COMEDK · Physics · 29. Nuclear Physics
In a nuclear fusion reaction, two nuclei, \(A\) and \(B\) fuse to produce a nucleus \(C\), releasing an amount of energy \(\Delta \mathrm{E}\) in the process. If the mass defects of the three nuclei are \(\Delta M_A, \Delta M_B\) and \(\Delta M_C\) respectively, then which of the following relations is true? ( \(c\) is the speed of light).
- A \(\Delta M_A-\Delta M_B=\Delta M_C+\dfrac{\Delta E}{c^2}\)
- B \(\Delta M_A+\Delta M_B=\Delta M_C-\dfrac{\Delta E}{c^2}\)
- C \(\Delta M_A+\Delta M_B=\Delta M_C+\dfrac{\Delta E}{c^2}\)

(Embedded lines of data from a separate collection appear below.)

(** ** Polynomials, as lists of coefficients *)
Section polynomials.
Context {F : Field} {FL : FieldLaws F}.
Add Ring elem_ring3 : field_ring_theory (morphism field_ring_morph, constants [field_const]).
Implicit Types (l p : list Elem) (x a : Elem).

Fixpoint eval p x : Elem :=
  match p with [] => 0 | c :: p => c + x * eval p x end.

(** Synthetic division by [X + a] of a polynomial with tail [l]. *)
Fixpoint quot a l : list Elem :=
  match l with [] => [] | d :: l' => eval l a :: quot a l' end.

Lemma length_quot a l : length (quot a l) = length l.
Proof. induction l as [|d l IH]; cbn; auto. Qed.

Lemma quot_spec a c l x :
  eval (c :: l) x + eval (c :: l) a = (x + a) * eval (quot a l) x.
Proof.
  revert c. induction l as [|d l IH]; intros c; [cbn; ring|].
  cbn [quot]. specialize (IH d). cbn [eval] in *.
  replace (eval (quot a l) x * (x + a)) with ((x + a) * eval (quot a l) x) in * by ring.
  transitivity ((x + a) * (d + a * eval l a) +
    x * ((d + x * eval l x) + (d + a * eval l a))); [ring|].
  rewrite IH. ring.
Qed.

Lemma eval_zeros l x : Forall (λ c, c = 0) l → eval l x = 0.
Proof. induction 1 as [|c l -> _ IH]; cbn [eval]; [done|]. rewrite IH. ring. Qed.

Lemma quot_zeros a l :
  Forall (λ c, c = 0) (quot a l) → Forall (λ c, c = 0) l.
Proof.
  induction l as [|d l IH]; cbn [quot]; [done|].
  intros [H1 H2%IH]%Forall_cons. constructor; [|done].
  cbn [eval] in H1. rewrite eval_zeros in H1 by done. rewrite <-H1. ring.
Qed.

(** A polynomial with at least as many distinct roots as coefficients is zero. *)
Lemma root_bound p roots :
  NoDup roots → length p ≤ length roots →
  (∀ x, x ∈ roots → eval p x = 0) → Forall (λ c, c = 0) p.
Proof.
  revert p. induction roots as [|a roots IH]; intros p Hnd Hl Hr.
  { destruct p; [done|simpl in Hl; lia]. }
  destruct p as [|c l]; [done|]. simpl in Hl.
  apply NoDup_cons in Hnd as [Ha Hnd].
  assert (Forall (λ c, c = 0) l) as Hz.
  { apply (quot_zeros a), IH; [done|rewrite length_quot; lia|].
    intros x Hx. destruct (mul_eq_0 (x + a) (eval (quot a l) x)) as [Hxa|]; [|..|done].
    - rewrite <-(quot_spec a c). rewrite !Hr by (by constructor). ring.
    - apply add_cancel in Hxa. by subst. }
  constructor; [|done]. rewrite <-(Hr a) by left.
  cbn [eval]. rewrite eval_zeros by done. ring.
Qed.

Lemma eval_snoc l d x : eval (l ++ [d]) x = eval l x + d * fpow x (N.of_nat (length l)).
Proof.
  induction l as [|c l IH].
  - cbn [app eval length]. change (fpow x (N.of_nat 0)) with (1 : Elem). ring.
  - cbn [app eval length]. rewrite IH. rewrite Nat2N.inj_succ, fpow_succ. ring.
Qed.

Lemma eval_bsum n (f : nat → Elem) x :
  eval (map f (seq 0 n)) x = bsum n (λ c, f c * fpow x (N.of_nat c)).
Proof.
  induction n as [|n IH]; [done|].
  rewrite seq_S, map_app. cbn [map]. rewrite eval_snoc, IH.
  rewrite length_map, length_seq. done.
Qed.

Lemma poly_zero n m (f : nat → Elem) (pt : nat → Elem) :
  n ≤ m → (∀ i j, i < m → j < m → pt i = pt j → i = j) →
  (∀ i, i < m → bsum n (λ c, f c * fpow (pt i) (N.of_nat c)) = 0) →
  ∀ c, c < n → f c = 0.
Proof.
  intros Hnm Hinj Hz c Hc.
  assert (Forall (λ c, c = 0) (map f (seq 0 n))) as H.
  { apply (root_bound _ (map pt (seq 0 m))).
    - rewrite NoDup_ListNoDup. apply NoDup_map_NoDup_ForallPairs; [|apply seq_NoDup].
      intros i j [_ Hi]%in_seq [_ Hj]%in_seq. apply Hinj; lia.
    - rewrite !length_map, !length_seq. done.
    - intros x Hx. apply list_elem_of_In, in_map_iff in Hx as (i & <- & Hi).
      apply in_seq in Hi. rewrite eval_bsum. apply Hz. lia. }
  rewrite Forall_forall in H. apply H. apply list_elem_of_In, in_map_iff.
  exists c. split; [done|]. apply in_seq. lia.
Qed.

(** The Vandermonde system on distinct points has no nonzero kernel vector. *)
Lemma vandermonde_nonsingular n m (pt : nat → Elem) :
  n ≤ m → (∀ i j, i < m → j < m → pt i = pt j → i = j) →
  nonsingular m n (λ r c, fpow (pt r) (N.of_nat c)).
Proof.
  intros Hnm Hinj x Hx. apply (poly_zero n m x pt); [done..|].
  intros i Hi. rewrite <-(Hx i Hi). apply bsum_ext. intros. ring.
Qed.
End polynomials.

(** ** Products and inverses *)
Section products.
Context {F : Field} {FL : FieldLaws F}.
Add Ring elem_ring4 : field_ring_theory (morphism field_ring_morph, constants [field_const]).
Implicit Types A B X : nat → nat → Elem.

Definition mmul (n : nat) A B : nat → nat → Elem :=
  λ i j, bsum n (λ k, A i k * B k j).

Definition inverse_of (n : nat) A X : Prop :=
  ∀ i j, i < n → j < n → mmul n A X i j = delta i j ∧ mmul n X A i j = delta i j.

(** [A | I] *)
Definition augmented (n : nat) A : nat → nat → Elem :=
  λ r c, if decide (c < n) then A r c else delta r (c - n).

Definition concat (n : nat) (x y : nat → Elem) : nat → Elem :=
  λ c, if decide (c < n) then x c else y (c - n)%nat.

Lemma row_dot_concat n A B x y r :
  row_dot (n + n) (λ r c, if decide (c < n) then A r c else B r (c - n)%nat)
    (concat n x y) r = row_dot n A x r + row_dot n B y r.
Proof.
  unfold row_dot, concat. rewrite bsum_split. f_equal.
  - apply bsum_ext. intros i Hi. by rewrite !decide_True.
  - apply bsum_ext. intros i Hi. rewrite !decide_False by lia.
    by replace (n + i - n)%nat with i by lia.
Qed.

Lemma row_dot_delta n y r : r < n → row_dot n delta y r = y r.
Proof.
  intros Hr. unfold row_dot. rewrite <-(bsum_delta_l n r y) by done.
  apply bsum_ext. intros i Hi. unfold delta. repeat case_decide; congruence.
Qed.

Lemma bsum_delta_sym n k f : k < n → bsum n (λ i, f i * delta k i) = f k.
Proof.
  intros Hk. rewrite <-(bsum_delta_r n k f) by done.
  apply bsum_ext. intros i Hi. unfold delta. repeat case_decide; congruence.
Qed.

(** A matrix row-equivalent to [A | I] with the identity on the left has
    the inverse of [A] on the right. *)
Lemma augmented_inverse n A g :
  same_kernel n (n + n) (augmented n A) g →
  (∀ i j, i < n → j < n → g i j = delta i j) →
  inverse_of n A (λ i j, g i (n + j)%nat).
Proof.
  intros Hk Hg i j Hi Hj. set (X := λ i j, g i (n + j)%nat).
  assert (∀ x y r, r < n → row_dot (n + n) g (concat n x y) r = x r + row_dot n X y r)
    as Hrow.
  { intros x y r Hr. rewrite <-(row_dot_delta n x r Hr), <-row_dot_concat.
    apply bsum_ext. intros c Hc. case_decide as D.
    - by rewrite Hg.
    - unfold X. by replace (n + (c - n))%nat with c by lia. }
  assert (∀ x y r, r < n → row_dot (n + n) (augmented n A) (concat n x y) r
    = row_dot n A x r + y r) as Hrow'.
  { intros x y r Hr. unfold augmented. rewrite row_dot_concat. by rewrite row_dot_delta. }
  split; apply add_cancel.
  - assert (kernel n (n + n) (augmented n A) (concat n (λ c, X c j) (λ c, delta c j)))
      as Hker.
    { apply Hk. intros r Hr. rewrite Hrow by done. unfold row_dot.
      rewrite bsum_delta_r by done. ring. }
    specialize (Hker i Hi). by rewrite Hrow' in Hker.
  - assert (kernel n (n + n) g (concat n (λ c, delta c j) (λ c, A c j))) as Hker.
    { apply Hk. intros r Hr. rewrite Hrow' by done. unfold row_dot.
      rewrite bsum_delta_r by done. ring. }
    specialize (Hker i Hi). rewrite Hrow in Hker by done.
    rewrite <-Hker. unfold mmul, row_dot. ring.
Qed.

Lemma mmul_assoc n m A B X i j :
  mmul m (mmul n A B) X i j = mmul n A (mmul m B X) i j.
Proof.
  unfold mmul.
  transitivity (bsum m (λ k, bsum n (λ l, A i l * B l k * X k j))).
  { apply bsum_ext. intros k _. by rewrite <-bsum_mul_r. }
  rewrite bsum_swap. apply bsum_ext. intros l _. rewrite <-bsum_mul_l.
  apply bsum_ext. intros k _. ring.
Qed.

Lemma mmul_ext n A A' B B' i j :
  (∀ k, k < n → A i k = A' i k) → (∀ k, k < n → B k j = B' k j) →
  mmul n A B i j = mmul n A' B' i j.
Proof. intros HA HB. apply bsum_ext. intros k Hk. by rewrite HA, HB. Qed.

Lemma mmul_delta_r n A i j : j < n → mmul n A delta i j = A i j.
Proof. intros. by apply bsum_delta_r. Qed.

Lemma mmul_delta_l n A i j : i < n → mmul n delta A i j = A i j.
Proof. intros. by apply (row_dot_delta n (λ k, A k j)). Qed.

(** An invertible matrix is nonsingular, and so are its products. *)
Lemma inverse_nonsingular n A X : inverse_of n A X → nonsingular n n A.
Proof.
  intros HX x Hx c Hc. rewrite <-(row_dot_delta n x c Hc).
  transitivity (bsum n (λ k, mmul n X A c k * x k)).
  { apply bsum_ext. intros k Hk. by rewrite (proj2 (HX c k Hc Hk)). }
  transitivity (mmul n (mmul n X A) (λ k _, x k) c 0%nat); [done|].
  rewrite mmul_assoc. apply bsum_0. intros k Hk.
  unfold mmul. change (X c k * row_dot n A x k = 0). rewrite Hx by done. ring.
Qed.

Lemma nonsingular_mmul m n A B :
  nonsingular m n A → nonsingular n n B → nonsingular m n (mmul n A B).
Proof.
  intros HA HB x Hx. apply HB. intros r Hr.
  apply (HA (row_dot n B x)); [|done]. intros r' Hr'.
  rewrite <-(Hx r' Hr').
  symmetry. exact (mmul_assoc n n A B (λ k _, x k) r' 0%nat).
Qed.

Lemma nonsingular_ext m n A B :
  (∀ r c, r < m → c < n → A r c = B r c) → nonsingular m n A → nonsingular m n B.
Proof.
  intros H HA x Hx. apply HA. eapply kernel_ext; [|done]. intros. symmetry. auto.
Qed.

Lemma inverse_of_ext n A A' X X' :
  (∀ r c, r < n → c < n → A r c = A' r c) → (∀ r c, r < n → c < n → X r c = X' r c) →
  inverse_of n A X → inverse_of n A' X'.
Proof.
  intros HA HX H i j Hi Hj. destruct (H i j Hi Hj) as [E1 E2].
  split; [rewrite <-E1|rewrite <-E2]; apply mmul_ext; intros; symmetry; auto.
Qed.

Lemma inverse_of_sym n A X : inverse_of n A X → inverse_of n X A.
Proof. intros H i j Hi Hj. destruct (H i j Hi Hj). done. Qed.

Lemma inverse_of_unique n A X Y i j :
  inverse_of n A X → inverse_of n A Y → i < n → j < n → X i j = Y i j.
Proof.
  intros HX HY Hi Hj.
  rewrite <-(mmul_delta_r n X i j Hj).
  transitivity (mmul n X (mmul n A Y) i j).
  { apply mmul_ext; [done|]. intros k Hk. symmetry. by apply HY. }
  rewrite <-mmul_assoc. rewrite <-(mmul_delta_l n Y i j Hi).
  apply mmul_ext; [|done]. intros k Hk. by apply HX.
Qed.
End products.

(** ** Maximum distance separable matrices

    [t] rows of [n] columns: any [n] distinct rows are independent. *)
Section mds.
Context {F : Field} {FL : FieldLaws F}.
Add Ring elem_ring5 : field_ring_theory (morphism field_ring_morph, constants [field_const]).
Implicit Types M : nat → nat → Elem.

(** [ρ] selects [n] distinct rows below [t]. *)
Definition selection (n t : nat) (ρ : nat → nat) : Prop :=
  (∀ i, i < n → ρ i < t) ∧ (∀ i j, i < n → j < n → ρ i = ρ j → i = j).

Definition mds (n t : nat) M : Prop :=
  ∀ ρ, selection n t ρ → nonsingular n n (λ i c, M (ρ i) c).

Definition systematic (n : nat) M : Prop :=
  ∀ i j, i < n → j < n → M i j = delta i j.

#[export] Instance bounded_exists_dec (n : nat) (P : nat → Prop) `{∀ k, Decision (P k)} :
  Decision (∃ k, k < n ∧ P k).
Proof.
  induction n as [|n IH]; [right; intros (k & Hk & _); lia|].
  destruct IH as [Hy|Hn]; [left; destruct Hy as (k & Hk & HP); exists k; split; [lia|done]|].
  destruct (decide (P n)) as [HP|HP]; [left; exists n; split; [lia|done]|right].
  intros (k & Hk & HPk). destruct (decide (k = n)) as [->|]; [done|].
  apply Hn. exists k. split; [lia|done].
Defined.

(** Pigeonhole: a selection and the rows it misses fit below [t]. *)
Lemma selection_misses n t ρ (l : list nat) :
  selection n t ρ → NoDup l →
  (∀ y, y ∈ l → y < t ∧ ∀ i, i < n → ρ i ≠ y) → n + length l ≤ t.
Proof.
  intros [Hρ1 Hρ2] Hnd Hl.
  assert (NoDup (map ρ (seq 0 n) ++ l)) as Hnd'.
  { apply NoDup_app. split_and!; [| |done].
    - rewrite NoDup_ListNoDup. apply NoDup_map_NoDup_ForallPairs; [|apply seq_NoDup].
      intros i j [_ Hi]%in_seq [_ Hj]%in_seq. apply Hρ2; lia.
    - intros y Hy Hyl. apply list_elem_of_In, in_map_iff in Hy as (i & <- & Hi).
      apply in_seq in Hi. destruct (Hl _ Hyl) as [_ H]. apply (H i); [lia|done]. }
  assert (incl (map ρ (seq 0 n) ++ l) (seq 0 t)) as Hincl.
  { intros y [Hy|Hy]%in_app_iff; apply in_seq.
    - apply in_map_iff in Hy as (i & <- & Hi). apply in_seq in Hi.
      specialize (Hρ1 i). lia.
    - apply list_elem_of_In, Hl in Hy. lia. }
  rewrite NoDup_ListNoDup in Hnd'.
  pose proof (NoDup_incl_length Hnd' Hincl) as Hlen.
  by rewrite length_app, length_map, !length_seq in Hlen.
Qed.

- D \(\Delta M_A-\Delta M_B=\Delta M_C-\dfrac{\Delta E}{c^2}\)
Answer & Solution
Correct Answer
(B) \(\Delta M_A+\Delta M_B=\Delta M_C-\dfrac{\Delta E}{c^2}\)
Step-by-step Solution
Detailed explanation
Energy released in fusion: \(\Delta E = BE_C - (BE_A + BE_B)\) Since \(BE = \Delta M \cdot c^2\): \(\Delta E = (\Delta M_C)c^2 - [(\Delta M_A)c^2 + (\Delta M_B)c^2]\) Dividing by \(c^2\): \(\dfrac{\Delta E}{c^2} = \Delta M_C - \Delta M_A - \Delta M_B\)…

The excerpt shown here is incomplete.